В его лице, в мужском лице, присутствовало и божественное, мой трагичный Бог, когда-то взирающий на меня из рук матери в морозной слякоти на улице Подола, мой Господь в кровавом величии. Мне было все равно, что говорила Дора.
Мне было все равно, что она прокричала вслух его священное имя. Все равно. Я все узнал.
И когда она возвестила о своей вере, когда выхватила Плат из рук самого Лестата и выбежала с ним из квартиры, я последовал за ней, за ней и за Платом, хотя в святилище моего сердца я так и не двигался. Я не шелохнулся.
Мой разум охватила полная неподвижность, а что делало мое тело, не имело значения.
Не имело значения, что Лестат спорил с ней и предупреждал, чтобы она не смела в это верить, что мы втроем стояли на ступеньках собора, что с невидимых и бездонных небес как благословение падал снег.
Не имело значения, что скоро встанет солнце, яростный серебряный шар под пологом тающих облаков.

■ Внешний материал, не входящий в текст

(* ===== verification/CliLib.v ===== *)
(** The client library: its connection to the daemon and its reader thread
    (libclients/c/utils.c) and the interface it offers (libclients/c/interface.c).

    The state is the context behind a handle.  The reader thread shares it with
    the caller; its turns are run at the points where the caller blocks (waiting
    for the reader, sleeping, joining) and where the thread is created, as many
    as the platform says.  The mutexes make each access to the shared fields
    atomic and are not modelled.  The callbacks of the client are calls of the
    platform; they do not call the library back, which refuses requests from its
    reader thread. *)
From S2P Require Import Prelude Platform Io Msg Clients ClientMsg.

(** * Data *)

(** inc/mmgr_cli.h *)
Inductive e_err_mmgr_cli :=
| E_ERR_CLI_SUCCEED | E_ERR_CLI_FAILED | E_ERR_CLI_ALREADY_LOCK | E_ERR_CLI_ALREADY_UNLOCK
| E_ERR_CLI_BAD_HANDLE | E_ERR_CLI_TIMEOUT | E_ERR_CLI_REJECTED | E_ERR_CLI_BAD_CNX_STATE.
#[export] Instance e_err_mmgr_cli_eq : EqDecision e_err_mmgr_cli.
Proof. solve_decision. Defined.

(** libclients/c/common.h *)
Inductive cnx_state := E_CNX_DISCONNECTED | E_CNX_CONNECTED | E_CNX_RECONNECT.
#[export] Instance cnx_state_eq : EqDecision cnx_state.
Proof. solve_decision. Defined.

(** What the [void *data] of a request points to. *)
Inductive request_data :=
| Q_null
| Q_name (nm : list Z)
| Q_filter (filter : Z)
| Q_restart (optional : Z)
| Q_causes (causes : list recovery_cause).

Record mmgr_cli_requests := { rq_id : Z; rq_len : Z; rq_data : request_data }.

(** The integer value of a request. *)
Definition request_id (r : e_mmgr_requests) : Z :=
  Z.of_nat (default 0%nat (find_index (fun x => bool_decide (x = r)) MMGR_REQUESTS)).

(** A request without data. *)
Definition request_for (r : e_mmgr_requests) : mmgr_cli_requests :=
  {| rq_id := request_id r; rq_len := 0; rq_data := Q_null |}.

(** [l_thr_id] says whether [thr_id] is not -1.  [l_reader] is the reader thread
    while it runs: its local [fd_max]. *)
Record mmgr_lib_context := {
  l_events : Z; l_thr_id : bool; l_cli_ctx : Z; l_connected : cnx_state;
  l_fd_socket : Z; l_fd_read : Z; l_fd_write : Z;
  l_func : list (option Z); l_cli_name : list Z; l_lock : bool;
  l_ack : Z; l_tid : Z; l_cnx_name : list Z; l_reader : option Z }.

(** A handle of the client: NULL, a context, or a pointer to a freed one. *)
Inductive mmgr_cli_handle := H_null | H_ctx (l : mmgr_lib_context) | H_freed.

Definition set_sub (ev : Z) (fn : list (option Z)) (l : mmgr_lib_context) : mmgr_lib_context :=
  {| l_events := ev; l_thr_id := l_thr_id l; l_cli_ctx := l_cli_ctx l;
     l_connected := l_connected l; l_fd_socket := l_fd_socket l; l_fd_read := l_fd_read l;
     l_fd_write := l_fd_write l; l_func := fn; l_cli_name := l_cli_name l;
     l_lock := l_lock l; l_ack := l_ack l; l_tid := l_tid l; l_cnx_name := l_cnx_name l;
     l_reader := l_reader l |}.

Definition set_thread (t : bool) (r : option Z) (l : mmgr_lib_context) : mmgr_lib_context :=
  {| l_events := l_events l; l_thr_id := t; l_cli_ctx := l_cli_ctx l;
     l_connected := l_connected l; l_fd_socket := l_fd_socket l; l_fd_read := l_fd_read l;
     l_fd_write := l_fd_write l; l_func := l_func l; l_cli_name := l_cli_name l;
     l_lock := l_lock l; l_ack := l_ack l; l_tid := l_tid l; l_cnx_name := l_cnx_name l;
     l_reader := r |}.

Definition set_connected_state (c : cnx_state) (l : mmgr_lib_context) : mmgr_lib_context :=
  {| l_events := l_events l; l_thr_id := l_thr_id l; l_cli_ctx := l_cli_ctx l;
     l_connected := c; l_fd_socket := l_fd_socket l; l_fd_read := l_fd_read l;
     l_fd_write := l_fd_write l; l_func := l_func l; l_cli_name := l_cli_name l;
     l_lock := l_lock l; l_ack := l_ack l; l_tid := l_tid l; l_cnx_name := l_cnx_name l;
     l_reader := l_reader l |}.

Definition set_fds (s r w : Z) (l : mmgr_lib_context) : mmgr_lib_context :=
  {| l_events := l_events l; l_thr_id := l_thr_id l; l_cli_ctx := l_cli_ctx l;
     l_connected := l_connected l; l_fd_socket := s; l_fd_read := r;
     l_fd_write := w; l_func := l_func l; l_cli_name := l_cli_name l;
     l_lock := l_lock l; l_ack := l_ack l; l_tid := l_tid l; l_cnx_name := l_cnx_name l;
     l_reader := l_reader l |}.

Definition set_sync (k : bool) (a t : Z) (l : mmgr_lib_context) : mmgr_lib_context :=
  {| l_events := l_events l; l_thr_id := l_thr_id l; l_cli_ctx := l_cli_ctx l;
     l_connected := l_connected l; l_fd_socket := l_fd_socket l; l_fd_read := l_fd_read l;
     l_fd_write := l_fd_write l; l_func := l_func l; l_cli_name := l_cli_name l;
     l_lock := k; l_ack := a; l_tid := t; l_cnx_name := l_cnx_name l;
     l_reader := l_reader l |}.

Теперь я мог умереть.
Я увидел его, а все остальное — слова Мемноха и его воображаемого Бога, мольбы Лестата уходить, спрятаться, пока нас всех не поглотило утро,— не имело значения. Теперь я мог умереть.
— Нерукотворный,— шептал я.
Вокруг нас у входа собиралась толпа. Восхитительным, сильным порывом из церкви хлынул теплый воздух. Какая разница?

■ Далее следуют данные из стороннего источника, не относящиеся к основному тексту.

(* ===== verification/CliLibSpec.v ===== *)
(** What the client library promises: the subscriptions it keeps and registers,
    the end of the registration whatever the daemon answers, and the delivery of
    the daemon's events to the client's callbacks. *)
From S2P Require Import Prelude Platform Io Msg Clients ClientMsg CliLib.

(** * What the operations leave alone

    [keeps f m]: whatever it calls, [m] does not change [f]. *)
Definition any_call (_ : extcall) : bool := true.

Abbreviation keeps f m := (within (same f) any_call m).

Section frame.
Context `{Platform} {T : Type} (f : mmgr_lib_context -> T).

Lemma within_with_reader {S A} (R : S -> S -> Prop) `{!PreOrder R} P (m : msg) (r : IO (list Z) A) :
  within anyS P r -> within R P (with_reader m r).
Proof.
  intros Hr s h. unfold with_reader. destruct (data m) as [b|]; [|apply extends_refl].
  specialize (Hr b h). destruct (r b h); try done. by destruct Hr.
Qed.

Lemma within_with_buffer {S} (R : S -> S -> Prop) `{!PreOrder R} P n (w : IO wbuf unit) :
  within anyS P w -> within R P (with_buffer n w).
Proof.
  intros Hr s h. unfold with_buffer. specialize (Hr {| buf := replicate (Z.to_nat n) 0; off := 0 |} h).
  destruct (w _ h); try done. by destruct Hr.
Qed.

Lemma within_put {P} bs : within anyS P (put bs : IO wbuf unit).
Proof. intros s h. unfold put. destruct (_ <=? _)%nat; [split; [done|]|]; apply extends_refl. Qed.

Lemma within_u32 {P} : within anyS P (deserialize_uint32 : IO (list Z) Z).
Proof.
  intros s h. do 4 (destruct s as [|? s]; [apply extends_refl|]). split; [done|apply extends_refl].
Qed.

Lemma within_bytes {P} n : within anyS P (read_bytes n : IO (list Z) (list Z)).
Proof. intros s h. unfold read_bytes. destruct (_ && _); [split; [done|]|]; apply extends_refl. Qed.

End frame.

#[export] Hint Resolve within_put within_u32 within_bytes : within.

(** The calls of decoders and builders. *)
Definition msg_call (c : extcall) : bool :=
  match c with X_calloc _ | X_gettimeofday => true | _ => false end.

Section messages.
Context `{Platform} {S : Type} (R : S -> S -> Prop) `{HR : !PreOrder R}.

Lemma w_causes n : within anyS msg_call (read_causes n).
Proof. induction n as [|n IH]; cbn [read_causes]; within_auto. Qed.

Lemma w_tft_data n : within anyS msg_call (read_tft_data n).
Proof. induction n as [|n IH]; cbn [read_tft_data]; within_auto. Qed.

Hint Resolve w_causes w_tft_data : within.

Ltac message :=
  repeat first
    [ solve [auto with within typeclass_instances]
    | apply within_with_reader; [typeclasses eauto|]
    | apply within_with_buffer; [typeclasses eauto|]
    | within_step
    | lazymatch goal with |- within _ _ ?m => progress within_unfold m end ].

Lemma w_set_data ev m : within R msg_call (cli_set_data ev m).
Proof. destruct ev; message. Qed.

Lemma w_prepare mid size body : within anyS msg_call body ->
  within R msg_call (msg_prepare mid size body).
Proof. intros Hb. message. Qed.

End messages.

(** The operations below the interface only change the connection, the thread
    and the synchronisation fields, and not the lock. *)
Class Private (R : mmgr_lib_context -> mmgr_lib_context -> Prop) := {
  private_preorder : PreOrder R;
  private_sync l a t : R l (set_sync (l_lock l) a t l);
  private_connected c l : R l (set_connected_state c l);
  private_fds s r w l : R l (set_fds s r w l);
  private_thread t r l : R l (set_thread t r l)
}.
#[export] Existing Instance private_preorder.

Section private.
Context `{Platform} (R : mmgr_lib_context -> mmgr_lib_context -> Prop) `{HP : !Private R}.

Lemma w_any {A} (m : IO mmgr_lib_context A) : within R msg_call m -> within R any_call m.
Proof. by apply within_weaken. Qed.

Lemma w_set_msg r rq : within R any_call (set_msg r rq).
Proof.
  assert (Hp : forall mid size body, within anyS msg_call body ->
    within R any_call (msg_prepare mid size body)) by (intros; by apply w_any, w_prepare; [apply HP|]).
  unfold set_msg, set_msg_name, set_msg_filter, set_msg_restart, set_msg_recovery, serialize_size_t.
  destruct r, (rq_data rq); repeat first [ apply Hp | case_match | progress unfold serialize_uint32 | solve [auto with within typeclass_instances]
    | apply within_when | apply within_bind; [typeclasses eauto| |intros ?]
    | apply within_for_each; [typeclasses eauto|]; intros [? ?] ].
Qed.

Lemma w_header fd : within R any_call (msg_get_header fd).
Proof.
  unfold msg_get_header. apply within_bind; [apply HP|within_auto|]. intros [ret d].
  destruct (succeeded ret); [|within_auto]. intros s h. unfold parse_header.
  destruct (_ =? 0); [by split; [apply HP|apply extends_refl]|].
  destruct (_ <? _); [by split; [apply HP|apply extends_refl]|].
  match goal with |- context [match ?m d h with _ => _ end] =>
    assert (Hw : within anyS any_call m) by within_auto; specialize (Hw d h); destruct (m d h)
  end; try done. destruct Hw. by split; [apply HP|].
Qed.

Lemma w_set_data_any ev m : within R any_call (cli_set_data ev m).
Proof. apply w_any, w_set_data. apply HP. Qed.

Lemma w_tty_any fd t : within R any_call (tty_wait_for_event fd t).
Proof. eapply within_weaken; [|apply w_wait; apply HP]. done. Qed.

Hint Resolve w_set_msg w_header w_set_data_any w_tty_any : within.

Lemma w_set_ack a : within R any_call (set_ack a).
Proof. apply within_modify. intros l. apply private_sync. Qed.

Hint Resolve w_set_ack : within.

Ltac modified :=
  lazymatch goal with
  | |- within _ _ (modify _) =>
      apply within_modify; intros ?;
      (first [apply private_sync|apply private_connected|apply private_fds|apply private_thread])
  end.

Ltac private_auto :=
  repeat first
    [ solve [auto with within typeclass_instances]
    | modified
    | within_step
    | lazymatch goal with |- within _ _ ?m => progress within_unfold m end ].

Lemma w_read_msg : within R any_call read_msg.
Proof. private_auto. Qed.

Hint Resolve w_read_msg : within.

Lemma w_send wait pause rq timeout :
  (forall t, within R any_call (wait t)) -> (forall n, within R any_call (pause n)) ->
  within R any_call (send_msg_with wait pause rq timeout).
Proof.
  intros Hw Hp. unfold send_msg_with.
  assert (Hl : forall n r m start timeout d,
    within R any_call (send_loop wait pause n r m start timeout d)).
  { induction n as [|n IH]; intros; cbn [send_loop]; private_auto. }
  private_auto.
Qed.

Lemma w_send_single rq timeout : within R any_call (send_single rq timeout).
Proof. apply w_send; intros; unfold single_wait, single_pause; private_auto. Qed.

Hint Resolve w_send_single : within.

Lemma w_callback m : within R any_call (call_cli_callback m).
Proof. private_auto. Qed.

— Плат! Плат! — кричали они. Они увидели! Они увидели его лицо. Стихали отчаянные, умоляющие вопли Лестата. Спустилось утро, а с ним — и грозовой, раскаленный добела свет, перекатываясь через крыши и осадив ночь тысячей стеклянных стен, постепенно выпуская на свободу свое чудовищное великолепие.

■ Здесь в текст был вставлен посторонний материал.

(* ===== verification/Link.v ===== *)
(** The modem link: core/link/link.c, core/link/ctrl.c and core/link/pm.c.  Its
    handles only hold configuration, so the operations read a context and act
    through sysfs files. *)
From S2P Require Import Prelude Platform Io.

(** * Configuration, as the telephony configuration gives it *)

Record link_ctrl := { lc_device : list Z; lc_on : list Z; lc_off : list Z; lc_reset : list Z }.

Record power := { pw_device : list Z; pw_on : list Z; pw_off : list Z }.

(** A link of any type: the fields of the types it does not have are unused. *)
Record link := {
  lk_type : e_link; lk_device : list Z; lk_hsi_ctrl : list Z; lk_hsi_cmd : list Z;
  lk_high_speed : bool; lk_baudrate : Z }.

Record ctrl_ctx := {
  ctrl_mdm : link_ctrl; ctrl_mdm_type : e_link; ctrl_cd : link_ctrl; ctrl_cd_type : e_link }.

Record pm_ctx := {
  pm_mdm : power; pm_mdm_type : e_link; pm_cd : power; pm_cd_type : e_link }.

(** [bus_ev] is the module of bus events: only the flash path it has found is
    used here, and it is an argument of the functions that need it. *)
Record link_ctx := {
  flash_ebl : link; flash_fw : link; bb : link; cd_type : e_link;
  ctrl : ctrl_ctx; pm : pm_ctx; lk_ssic_hack : bool }.

(** The parts of the configuration [link_init] reads. *)
Record mmgr_mdm_link := {
  ml_flash_ebl : link; ml_flash_fw : link; ml_baseband : link;
  ml_ctrl : link_ctrl; ml_power : power }.

Record mcdr_link := { cl_type : e_link; cl_ctrl : link_ctrl; cl_power : power }.

Inductive e_ctrl_action := E_ACTION_ON | E_ACTION_OFF | E_ACTION_RESET.

Section link.
Context `{Platform} {S : Type}.

(** * core/link/ctrl.c *)

(** A device name is empty when [strncmp] finds it equal to "". *)
Definition empty_path (l : list Z) : bool := bool_decide (cstr l = []).

Definition ctrl_init (mdm_type : e_link) (mdm_ctrl : link_ctrl) (cdt : e_link) (cd_ctrl : link_ctrl)
  : IO S (option ctrl_ctx) :=
  ok ← call (X_calloc 320);
  if (ok : bool) then
    if bool_decide (mdm_type = E_LINK_USB) && empty_path (lc_device mdm_ctrl) then mret None
    else if bool_decide (cdt = E_LINK_USB) && empty_path (lc_device cd_ctrl) then mret None
    else mret (Some {| ctrl_mdm := mdm_ctrl; ctrl_mdm_type := mdm_type;
                       ctrl_cd := cd_ctrl; ctrl_cd_type := cdt |})
  else mret None.

Definition ctrl_set_state (c : link_ctrl) (action : e_ctrl_action) : IO S e_mmgr_errors :=
  let cmd := match action with
             | E_ACTION_OFF => lc_off c
             | E_ACTION_ON => lc_on c
             | E_ACTION_RESET => lc_reset c
             end in
  file_write (lc_device c) cmd.

Definition ctrl_on_mdm_down (ctx : ctrl_ctx) : IO S e_mmgr_errors :=
  match ctrl_mdm_type ctx with
  | E_LINK_HSI | E_LINK_SPI | E_LINK_UART => mret E_ERR_SUCCESS
  | E_LINK_USB => ctrl_set_state (ctrl_mdm ctx) E_ACTION_OFF
  | E_LINK_OTHER => mret E_ERR_FAILED
  end.

Definition ctrl_on_mdm_reset_op (ctx : ctrl_ctx) : IO S e_mmgr_errors :=
  match ctrl_mdm_type ctx with
  | E_LINK_HSI | E_LINK_SPI | E_LINK_UART => mret E_ERR_SUCCESS
  | E_LINK_USB => ctrl_set_state (ctrl_mdm ctx) E_ACTION_ON
  | E_LINK_OTHER => mret E_ERR_FAILED
  end.

Definition ctrl_on_mdm_reset (ctx : ctrl_ctx) (delay : Z) : IO S e_mmgr_errors :=
  if 0 <? delay
  then _ ← call (X_pthread_create (T_delay_link_reset delay)); mret E_ERR_SUCCESS
  else ctrl_on_mdm_reset_op ctx.

Definition ctrl_on_cd_ipc_failure (ctx : ctrl_ctx) : IO S e_mmgr_errors :=
  match ctrl_mdm_type ctx with
  | E_LINK_HSI | E_LINK_SPI | E_LINK_UART => mret E_ERR_SUCCESS
  | E_LINK_USB => ctrl_set_state (ctrl_cd ctx) E_ACTION_RESET
  | E_LINK_OTHER => mret E_ERR_FAILED
  end.

(** * core/link/pm.c *)

Definition pm_init (mdm_type : e_link) (mdm_power : power) (cdt : e_link) (cd_power : power)
  : IO S (option pm_ctx) :=
  ok ← call (X_calloc 256);
  if (ok : bool) then
    if bool_decide (mdm_type = E_LINK_USB) && empty_path (pw_device mdm_power) then mret None
    else if bool_decide (cdt = E_LINK_UART) && empty_path (pw_device cd_power) then mret None
    else mret (Some {| pm_mdm := mdm_power; pm_mdm_type := mdm_type;
                       pm_cd := cd_power; pm_cd_type := cdt |})
  else mret None.

Definition pm_set_state (p : power) (state : bool) : IO S e_mmgr_errors :=
  file_write (pw_device p) (if state then pw_on p else pw_off p).

Definition pm_on_mdm_up (ctx : pm_ctx) : IO S e_mmgr_errors :=
  match pm_mdm_type ctx with
  | E_LINK_HSI | E_LINK_SPI | E_LINK_UART => mret E_ERR_SUCCESS
  | E_LINK_USB => pm_set_state (pm_mdm ctx) true
  | E_LINK_OTHER => mret E_ERR_FAILED
  end.

Definition pm_on_cd (ctx : pm_ctx) : IO S e_mmgr_errors :=
  match pm_cd_type ctx with
  | E_LINK_HSI | E_LINK_USB | E_LINK_SPI => mret E_ERR_SUCCESS
  | E_LINK_UART => pm_set_state (pm_cd ctx) false
  | E_LINK_OTHER => mret E_ERR_FAILED
  end.

Definition pm_on_cd_complete (ctx : pm_ctx) : IO S e_mmgr_errors :=
  match pm_cd_type ctx with
  | E_LINK_HSI | E_LINK_USB | E_LINK_SPI => mret E_ERR_SUCCESS
  | E_LINK_UART => pm_set_state (pm_cd ctx) true
  | E_LINK_OTHER => mret E_ERR_FAILED
  end.

(** * core/link/link.c *)

Definition link_set_spi_speed (l : link) : IO S e_mmgr_errors :=
  r ← call (X_open (lk_device l));
  if 0 <? r.1 then
    e ← call (X_spi_ioctl r.1 (lk_high_speed l));
    _ ← call (X_close r.1);
    mret (if e =? 0 then E_ERR_SUCCESS else E_ERR_FAILED)
  else mret E_ERR_FAILED.

(** [bus] is the flash path the bus module has found, or [None] when the module
    is not given. *)
Definition link_get_flash_interface (l : link) (bus : option (list Z)) : option (list Z) :=
  match lk_type l with
  | E_LINK_USB => match bus with Some p => Some p | None => Some (lk_device l) end
  | E_LINK_HSI | E_LINK_UART | E_LINK_SPI => Some (lk_device l)
  | E_LINK_OTHER => None
  end.

Definition link_on_mdm_reset (l : link_ctx) (delay : Z) : IO S e_mmgr_errors :=
  ctrl_on_mdm_reset (ctrl l) delay.

Definition link_on_mdm_flash (l : link_ctx) : IO S e_mmgr_errors :=
  if bool_decide (lk_type (flash_ebl l) = E_LINK_HSI)
  then file_write (lk_hsi_ctrl (flash_ebl l)) (lk_hsi_cmd (flash_ebl l))
  else if bool_decide (lk_type (flash_fw l) = E_LINK_SPI)
  then link_set_spi_speed (flash_fw l)
  else mret E_ERR_SUCCESS.

Definition link_on_mdm_flash_complete (l : link_ctx) : IO S e_mmgr_errors :=
  ret ← (if bool_decide (lk_type (bb l) = E_LINK_HSI)
         then file_write (lk_hsi_ctrl (bb l)) (lk_hsi_cmd (bb l))
         else if bool_decide (lk_type (bb l) = E_LINK_SPI)
         then link_set_spi_speed (bb l)
         else mret E_ERR_SUCCESS);
  when (lk_ssic_hack l) (_ ← ctrl_on_mdm_reset (ctrl l) 15; mret tt) ;;
  mret ret.

Definition link_on_mdm_up (l : link_ctx) : IO S e_mmgr_errors := pm_on_mdm_up (pm l).

Definition link_on_cd (l : link_ctx) : IO S e_mmgr_errors := pm_on_cd (pm l).

Definition link_on_cd_complete (l : link_ctx) : IO S e_mmgr_errors := pm_on_cd_complete (pm l).

Definition link_on_cd_failure (l : link_ctx) : IO S e_mmgr_errors := ctrl_on_cd_ipc_failure (ctrl l).

Definition link_on_mdm_down (l : link_ctx) : IO S e_mmgr_errors := ctrl_on_mdm_down (ctrl l).

Definition link_get_bb_interface (l : link_ctx) : option (list Z) :=
  link_get_flash_interface (bb l) None.

Definition link_get_flash_ebl_type (l : link_ctx) : e_link := lk_type (flash_ebl l).
Definition link_get_flash_fw_type (l : link_ctx) : e_link := lk_type (flash_fw l).
Definition link_get_bb_type (l : link_ctx) : e_link := lk_type (bb l).
Definition link_get_cd_type (l : link_ctx) : e_link := cd_type l.

Definition link_get_ebl_baudrate (l : link_ctx) : Z :=
  if bool_decide (lk_type (flash_ebl l) = E_LINK_UART) then lk_baudrate (flash_ebl l) else 0.

Definition link_init (links : mmgr_mdm_link) (mcdr : mcdr_link) (ssic_hack : bool)
  : IO S link_ctx :=
  ok ← call (X_calloc 2048);
  ASSERT ok ;;
  c ← ctrl_init (lk_type (ml_baseband links)) (ml_ctrl links) (cl_type mcdr) (cl_ctrl mcdr);
  p ← pm_init (lk_type (ml_baseband links)) (ml_power links) (cl_type mcdr) (cl_power mcdr);
  match c, p with
  | Some c, Some p =>
      mret {| flash_ebl := ml_flash_ebl links; flash_fw := ml_flash_fw links;
              bb := ml_baseband links; cd_type := cl_type mcdr;
              ctrl := c; pm := p; lk_ssic_hack := ssic_hack |}
  | _, _ => abort
  end.

End link.

(** * Effects *)

Section link_effects.
Context `{Platform} {S : Type}.

(** Everything the link does, it does through files: no request to the modem
    control driver, and no change to the state of the caller. *)
Lemma file_write_quiet path v : within (@eq S) not_ioctl (file_write path v).
Proof. within_auto. Qed.
#[local] Hint Resolve file_write_quiet : within.

Lemma link_down_quiet l : within (@eq S) not_ioctl (link_on_mdm_down l).
Proof. within_auto. Qed.

Lemma link_reset_quiet l d : within (@eq S) not_ioctl (link_on_mdm_reset l d).
Proof. within_auto. Qed.

Lemma link_up_quiet l : within (@eq S) not_ioctl (link_on_mdm_up l).
Proof. within_auto. Qed.

Lemma link_flash_quiet l : within (@eq S) not_ioctl (link_on_mdm_flash l).
Proof. within_auto. Qed.

Lemma link_flash_complete_quiet l : within (@eq S) not_ioctl (link_on_mdm_flash_complete l).
Proof. within_auto. Qed.

Lemma link_cd_quiet l : within (@eq S) not_ioctl (link_on_cd l).
Proof. within_auto. Qed.

Lemma link_cd_complete_quiet l : within (@eq S) not_ioctl (link_on_cd_complete l).
Proof. within_auto. Qed.

Lemma link_cd_failure_quiet l : within (@eq S) not_ioctl (link_on_cd_failure l).
Proof. within_auto. Qed.

(** The operations of the link always return. *)
Lemma file_write_total path v (s : S) h :
  wp False (file_write path v) (fun _ s' _ => s' = s) s h.
Proof.
  unfold file_write. wp_call. destruct (_ <? 0); [done|].
  destruct (0 <? Z.of_nat (length v)); wp_calls; done.
Qed.

End link_effects.

#[export] Hint Resolve file_write_quiet link_down_quiet link_reset_quiet link_up_quiet
  link_flash_quiet link_flash_complete_quiet link_cd_quiet link_cd_complete_quiet
  link_cd_failure_quiet : within.

(** Total correctness of the operations of the link. *)
Ltac link_total :=
  intros; cbv beta delta
    [link_on_mdm_down link_on_mdm_reset link_on_mdm_up link_on_mdm_flash
     link_on_mdm_flash_complete link_on_cd link_on_cd_complete link_on_cd_failure
     ctrl_on_mdm_down ctrl_on_mdm_reset ctrl_on_mdm_reset_op ctrl_on_cd_ipc_failure
     pm_on_mdm_up pm_on_cd pm_on_cd_complete ctrl_set_state pm_set_state link_set_spi_speed];
  repeat first
    [ done
    | by apply file_write_total
    | eapply wp_mono; [by apply file_write_total|]; cbv beta; intros ? ? ? ->
    | progress wp_calls
    | case_match ].

Section link_total.
Context `{Platform} {S : Type}.
Implicit Types (s : S).

Lemma link_down_total l s h : wp False (link_on_mdm_down l) (fun _ s' _ => s' = s) s h.
Proof. link_total. Qed.

Lemma link_reset_total l d s h : wp False (link_on_mdm_reset l d) (fun _ s' _ => s' = s) s h.
Proof. link_total. Qed.

Lemma link_up_total l s h : wp False (link_on_mdm_up l) (fun _ s' _ => s' = s) s h.
Proof. link_total. Qed.

Lemma link_flash_total l s h : wp False (link_on_mdm_flash l) (fun _ s' _ => s' = s) s h.
Proof. link_total. Qed.

Lemma link_flash_complete_total l s h :
  wp False (link_on_mdm_flash_complete l) (fun _ s' _ => s' = s) s h.
Proof. link_total. Qed.

Lemma link_cd_total l s h : wp False (link_on_cd l) (fun _ s' _ => s' = s) s h.
Proof. link_total. Qed.

Lemma link_cd_complete_total l s h : wp False (link_on_cd_complete l) (fun _ s' _ => s' = s) s h.
Proof. link_total. Qed.

Lemma link_cd_failure_total l s h : wp False (link_on_cd_failure l) (fun _ s' _ => s' = s) s h.
Proof. link_total. Qed.

End link_total.

(** A configuration: everything on the HSI link. *)
Definition demo_link : link_ctx :=
  let l := {| lk_type := E_LINK_HSI; lk_device := bytes "/dev/ttyIFX0"; lk_hsi_ctrl := [];
              lk_hsi_cmd := []; lk_high_speed := false; lk_baudrate := 0 |} in
  let c := {| lc_device := []; lc_on := []; lc_off := []; lc_reset := [] |} in
  let p := {| pw_device := []; pw_on := []; pw_off := [] |} in
  {| flash_ebl := l; flash_fw := l; bb := l; cd_type := E_LINK_HSI;
     ctrl := {| ctrl_mdm := c; ctrl_mdm_type := E_LINK_HSI; ctrl_cd := c; ctrl_cd_type := E_LINK_HSI |};
     pm := {| pm_mdm := p; pm_mdm_type := E_LINK_HSI; pm_cd := p; pm_cd_type := E_LINK_HSI |};
     lk_ssic_hack := false |}.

— Будьте свидетелями,— сказал я. Я воздел руки навстречу ослепительному свету, расплавленной серебряной смерти.— Этот грешник умирает за него! Этот грешник уходит к нему!
Низвергни меня в ад. Господи, если такова твоя воля. Ты дал мне небеса. Ты показал мне свое лицо. И твое лицо было лицом человека.
Я взлетел ввысь. Я ощутил всепоглощающую боль, испепеляющую всю мою волю или способность выбирать скорость. Внутренний взрыв отбросил меня к небу, навстречу жемчужно-белому свету, внезапно на секунду, как всегда, хлынувшему настоящим потоком из грозного глаза, раскинув бесконечные лучи по всему широкому городу, превратившись в приливную волну невесомого расплавленного освещения, прокатившегося по всем созданиям и предметам, большим и малым.
Я поднимался все выше и выше, кругами, словно напряжение внутреннего взрыва не ослабевало, и, к своему ужасу, я увидел, что вся моя одежда сгорела, а от тела навстречу бушующему ветру валит дым.